> [WHAT YOU HAVE TO DO] Collect every line in the records below that contains the word "rewrite".

--- DATA LISTING Enclosed Below ---

Lemma untouched_log (level : Level) (msg : Message) (w : World) :
  untouched w (emit (Log level msg) w).
Proof.
  unfold untouched, emit. simpl. rewrite requests_app, parses_app. simpl.
  now rewrite !app_nil_r.
Qed.

Lemma untouched_write (array : list Point) (w : World) :
  untouched w (emit (WritePoints array) w).
Proof.
  unfold untouched, emit. simpl. rewrite requests_app, parses_app. simpl.
  now rewrite !app_nil_r.
Qed.

(** Building the array literal leaves the world alone. *)
Lemma points_world (device where_ : JsValue) (w : World) :
  fst (points device where_ w) = w.
Proof.
  destruct (nullish where_) eqn:W.
  - now rewrite (proj1 (points_without_where device where_ w W)).
  - destruct (nullish device) eqn:D.
    + unfold points, temperature_reading, bind, get. now rewrite D.
    + destruct (points_frame device where_ D W) as (array & _ & P). now rewrite P.
Qed.

Lemma write_device_untouched (data : JsValue) (id : string) (w : World) :
  untouched w (fst (write_device points data id w)).
Proof.
  rewrite write_device_eq.
  match goal with |- context [if ?b then _ else _] => destruct b end;
    [apply untouched_refl|].
  unfold bind.
  pose proof (points_world (thermostat data id) (where_of data (thermostat data id))
                (emit (Log info (MsgWriting (member (thermostat data id) "name"))) w))
    as P.
  destruct (points (thermostat data id) (where_of data (thermostat data id))
              (emit (Log info (MsgWriting (member (thermostat data id) "name"))) w))
    as [w1 [e|array]]; simpl in P; subst w1; cbn [fst].
  - apply untouched_log.
  - unfold writePoints, update. cbn [fst].
    eapply untouched_trans; [apply untouched_log|apply untouched_write].
Qed.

--- End of Enclosed DATA LISTING ---

> [THE ANSWER]
  unfold untouched, emit. simpl. rewrite requests_app, parses_app. simpl.
  now rewrite !app_nil_r.
  unfold untouched, emit. simpl. rewrite requests_app, parses_app. simpl.
  now rewrite !app_nil_r.
  - now rewrite (proj1 (points_without_where device where_ w W)).
    + unfold points, temperature_reading, bind, get. now rewrite D.
    + destruct (points_frame device where_ D W) as (array & _ & P). now rewrite P.
  rewrite write_device_eq.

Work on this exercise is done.